▶ Try it: Only the lines below, from the one with "- rewrite (variableBlock_activenote" through the one with "unfold variableBlock at 1.", are to be written out, exactly.

▶ Extracted material:
Lemma mergeVariables_zip matches activeNoteContent blocks : ∀ i info,
  mergeVariables matches activeNoteContent i blocks info =
    info +:+ concatStrings
               (labelledBlock <$>
                List.filter (keptPair activeNoteContent)
                  (zip (drop i matches) blocks)).
Proof.
  induction blocks as [|block blocks IH]; intros i info.
  - simpl. rewrite zip_with_nil_r. simpl. by rewrite append_nil_r.
  - simpl. rewrite IH. destruct (matches !! i) as [varname|] eqn:Hi.
    + rewrite (drop_S _ _ _ Hi). simpl. unfold keptPair at 2. simpl.
      destruct (_ && _); simpl; [done|].
      unfold labelledBlock at 2. simpl. by rewrite !append_assoc.
    + apply lookup_ge_None in Hi.
      rewrite !drop_ge by lia. by simpl.
Qed.

Lemma isWhiteSpace_lowerChar (c : ascii) :
  Js.isWhiteSpace (Js.lowerChar c) = false → Js.isWhiteSpace c = false.
Proof. by destruct c as [[] [] [] [] [] [] [] []]. Qed.

Lemma trimEnd_id (s : string) :
  allChars (λ c, negb (Js.isWhiteSpace c)) s = true → Js.trimEnd s = s.
Proof.
  induction s as [|c s IH]; [done|]. simpl.
  intros [Hc Hs]%andb_true_iff. rewrite (IH Hs).
  destruct s; [|done]. by destruct (Js.isWhiteSpace c).
Qed.

Lemma trim_id (s : string) :
  allChars (λ c, negb (Js.isWhiteSpace c)) s = true → Js.trim s = s.
Proof.
  intros Hs. unfold Js.trim.
  assert (Js.trimStart s = s) as ->; [|by apply trimEnd_id].
  destruct s as [|c s]; [done|]. simpl in Hs |- *.
  apply andb_true_iff in Hs as [Hc _]. by destruct (Js.isWhiteSpace c).
Qed.

Lemma allChars_toLowerCase (s : string) :
  allChars (λ c, negb (Js.isWhiteSpace c)) (Js.toLowerCase s) = true →
  allChars (λ c, negb (Js.isWhiteSpace c)) s = true.
Proof.
  induction s as [|c s IH]; [done|]. simpl.
  intros [Hc Hs]%andb_true_iff. apply andb_true_iff. split; [|by apply IH].
  apply negb_true_iff, isWhiteSpace_lowerChar. by apply negb_true_iff.
Qed.

(** A capture that reads [activeNote] in some letter case has no white
    space to trim. *)
Lemma trim_activenote (m : string) :
  Js.toLowerCase m = "activenote" → Js.trim m = m.
Proof.
  intros Hm. apply trim_id, allChars_toLowerCase. by rewrite Hm.
Qed.

Section ExpansionExtras.
Context {Vault TFile : Type} `{!Utils Vault TFile}.
Implicit Types (w : World Vault) (v : Vault).

Lemma variableBlock_length v (activeNote : option TFile) capture :
  length (variableBlock v activeNote capture) ≤ 1.
Proof.
  unfold variableBlock. destruct (keptNotes _ _ _); simpl; lia.
Qed.

Lemma variableBlocks_length v (activeNote : option TFile) captures :
  length (flat_map (variableBlock v activeNote) captures) ≤ length captures.
Proof.
  induction captures as [|c captures IH]; [done|]. simpl.
  rewrite length_app.
  pose proof (variableBlock_length v activeNote c). lia.
Qed.

(** X9.  The merge loop stays within the spans.  [extractVariablesFromPrompt]
    returns at most as many blocks as the template has variable spans, so
    [matches[i]] is defined for every index [i] of a block. *)
Theorem blocks_within_spans
    (customPrompt : string) (activeNote : option TFile) w (i : nat) :
  let blocks := (extractVariablesFromPrompt customPrompt activeNote w).1 in
  length blocks ≤ length (matchAll customPrompt)
  ∧ (i < length blocks → is_Some (matchAll customPrompt !! i)).
Proof.
  intros blocks. subst blocks. rewrite extractVariablesFromPrompt_run. simpl.
  pose proof (variableBlocks_length (vault w) activeNote (matchAll customPrompt)).
  split; [done|]. intros Hi. apply lookup_lt_is_Some. lia.
Qed.

Lemma expansion_zip
    (customPrompt selectedText : string) (activeNote : option TFile) w :
  (processCustomPrompt customPrompt selectedText activeNote w).1 =
    processedOf customPrompt +:+ nn +:+
    selectionInfo (vault w) customPrompt selectedText activeNote +:+
    concatStrings
      (labelledBlock <$>
       List.filter
         (keptPair (activeContentOf (vault w) customPrompt selectedText
                      activeNote))
         (zip (matchAll customPrompt)
            (extractVariablesFromPrompt customPrompt activeNote w).1)) +:+
    linkBlocks (vault w)
      (uncoveredTitles (matchAll customPrompt)
         (extractNoteTitles (processedOf customPrompt)))
      None.
Proof.
  rewrite processCustomPrompt_run, extractVariablesFromPrompt_run. simpl.
  unfold expansion. rewrite mergeVariables_zip. rewrite drop_0.
  by rewrite !append_assoc.
Qed.

(** X10.  The shape of the result.  [processCustomPrompt] returns the
    template with the empty braces replaced, a blank line, the block of the
    selection, then the blocks of the variables, then the blocks of the
    links.  The i-th block of the variables is paired with the i-th span of
    the template and written as [\n\n<span>:\n\n<block>], except that a pair
    whose span is [activeNote] in any letter case is left out when the
    content of the active note was taken for the selection. *)
Theorem expansion_shape
    (customPrompt selectedText : string) (activeNote : option TFile) w :
  let v := vault w in
  let matches := matchAll customPrompt in
  let blocks := (extractVariablesFromPrompt customPrompt activeNote w).1 in
  let activeNoteContent :=
    activeContentOf v customPrompt selectedText activeNote in
  (processCustomPrompt customPrompt selectedText activeNote w).1 =
    processedOf customPrompt +:+ nn +:+
    selectionInfo v customPrompt selectedText activeNote +:+
    concatStrings
      (labelledBlock <$>
       List.filter (keptPair activeNoteContent) (zip matches blocks)) +:+
    linkBlocks v
      (uncoveredTitles matches (extractNoteTitles (processedOf customPrompt)))
      None.
Proof.
  intros v matches blocks anc. subst v matches blocks anc.
  apply expansion_zip.
Qed.

Lemma variableBlock_activenote v (file : TFile) (text m : string) :
  getFileContent file v None = Some text →
  text ≠ "" →
  Js.toLowerCase m = "activenote" →
  variableBlock v (Some file) m =
    [markdownContent [mkNote (getFileName file) text]].
Proof.
  intros Hc Hne Hm.
  unfold variableBlock, keptNotes, candidateFiles, isActiveNote.
  rewrite (trim_activenote m Hm), bool_decide_eq_true_2 by done.
  simpl. unfold keptNote. rewrite Hc. by destruct text.
Qed.

Lemma aligned_blocks v (file : TFile) (text : string) (ms : list string) :
  getFileContent file v None = Some text →
  text ≠ "" →
  (∀ m, m ∈ ms → Js.toLowerCase m ≠ "activenote" →
        keptNotes v (Some file) (Js.trim m) ≠ []) →
  List.filter (keptPair (Some text))
    (zip ms (flat_map (variableBlock v (Some file)) ms)) =
  (λ m, (m, markdownContent (keptNotes v (Some file) (Js.trim m)))) <$>
    List.filter (λ m, negb (bool_decide (Js.toLowerCase m = "activenote"))) ms.
Proof.
  intros Hc Hne. induction ms as [|m ms IH]; intros Hres; [done|].
  assert (List.filter (keptPair (Some text))
            (zip ms (flat_map (variableBlock v (Some file)) ms)) =
          (λ m, (m, markdownContent (keptNotes v (Some file) (Js.trim m)))) <$>
            List.filter
              (λ m, negb (bool_decide (Js.toLowerCase m = "activenote"))) ms)
    as IH'.
  { apply IH. intros m' Hm'. apply Hres. by right. }
  change (flat_map (variableBlock v (Some file)) (m :: ms))
    with (variableBlock v (Some file) m ++
          flat_map (variableBlock v (Some file)) ms).
  destruct (decide (Js.toLowerCase m = "activenote")) as [Hm|Hm].
  - rewrite (variableBlock_activenote v file text m Hc Hne Hm). simpl.
    unfold keptPair at 1. simpl.
    rewrite !bool_decide_eq_true_2 by done. simpl.
    destruct text; [done|]. simpl. exact IH'.
  - assert (keptNotes v (Some file) (Js.trim m) ≠ []) as Hk
      by (apply Hres; [by left | done]).
    unfold variableBlock at 1.
    destruct (keptNotes v (Some file) (Js.trim m)) as [|n ns] eqn:Hn; [done|].
    simpl. unfold keptPair at 1. simpl.
    rewrite !bool_decide_eq_false_2 by done. simpl.
    rewrite Hn. by rewrite IH'.
Qed.

(** X11.  The span of the active note adds no block when the note is the
    selection.  When the template contains the empty braces, no text is
    selected, the active note has content, and every span other than
    [activeNote] resolves to a note with content, then the result is the
    template with the placeholder, the content of the active note as the
    selection, and after it the block of each span that does not read
    [activeNote] (compared in lower case, as captured), under the name of
    that span; a span that reads [activeNote] adds nothing, and the block
    it would have added is the active note under its heading. *)
Theorem active_note_span_left_out
    (customPrompt : string) (file : TFile) (text : string) w :
  Js.includes "{}" customPrompt = true →
  getFileContent file (vault w) None = Some text →
  text ≠ "" →
  (∀ m, m ∈ matchAll customPrompt →
        Js.toLowerCase m ≠ "activenote" →
        keptNotes (vault w) (Some file) (Js.trim m) ≠ []) →
  let v := vault w in
  let matches := matchAll customPrompt in
  (∀ m, Js.toLowerCase m = "activenote" →
        variableBlock v (Some file) m =
          [markdownContent [mkNote (getFileName file) text]])
  ∧ (processCustomPrompt customPrompt "" (Some file) w).1 =
      replaceEmptyBraces customPrompt +:+ nn +:+
      ("selectedText (entire active note):" +:+ nn +:+ " " +:+ text) +:+
      concatStrings
        ((λ m, labelledBlock
                 (m, markdownContent (keptNotes v (Some file) (Js.trim m)))) <$>
         List.filter
           (λ m, negb (bool_decide (Js.toLowerCase m = "activenote")))
           matches) +:+
      linkBlocks v
        (uncoveredTitles matches
           (extractNoteTitles (replaceEmptyBraces customPrompt)))
        None.
Proof.
  intros Hb Hc Hne Hres v matches. subst v matches.
  split; [intros m; by apply variableBlock_activenote|].
  rewrite expansion_zip, extractVariablesFromPrompt_run.
  unfold processedOf, selectionInfo, activeContentOf. rewrite Hb. simpl.
  rewrite Hc. simpl.
  rewrite (aligned_blocks (vault w) file text (matchAll customPrompt) Hc Hne Hres).
  by rewrite <- list_fmap_compose.
Qed.

End ExpansionExtras.

(** ** Tag variables *)

Lemma includes_char_cons (x d : ascii) (s : string) :
  Js.includes (String x "") (String d s) =
    Ascii.eqb d x || Js.includes (String x "") s.
Proof.
  rewrite includes_unfold, prefix_cons, ascii_dec_eqb.
  by destruct (Ascii.eqb d x), s.
Qed.

Lemma split_no_sep (sep : ascii) (p : string) :
  Js.includes (String sep "") p = false → Js.split sep p = (p, []).
Proof.
  induction p as [|c p IH]; [done|].
  rewrite includes_char_cons. intros [Hc Hp]%orb_false_iff.
  simpl. by rewrite (IH Hp), Hc.
Qed.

▶ Answer to the problem:
  - rewrite (variableBlock_activenote v file text m Hc Hne Hm). simpl.
    unfold keptPair at 1. simpl.
    rewrite !bool_decide_eq_true_2 by done. simpl.
    destruct text; [done|]. simpl. exact IH'.
  - assert (keptNotes v (Some file) (Js.trim m) ≠ []) as Hk
      by (apply Hres; [by left | done]).
    unfold variableBlock at 1.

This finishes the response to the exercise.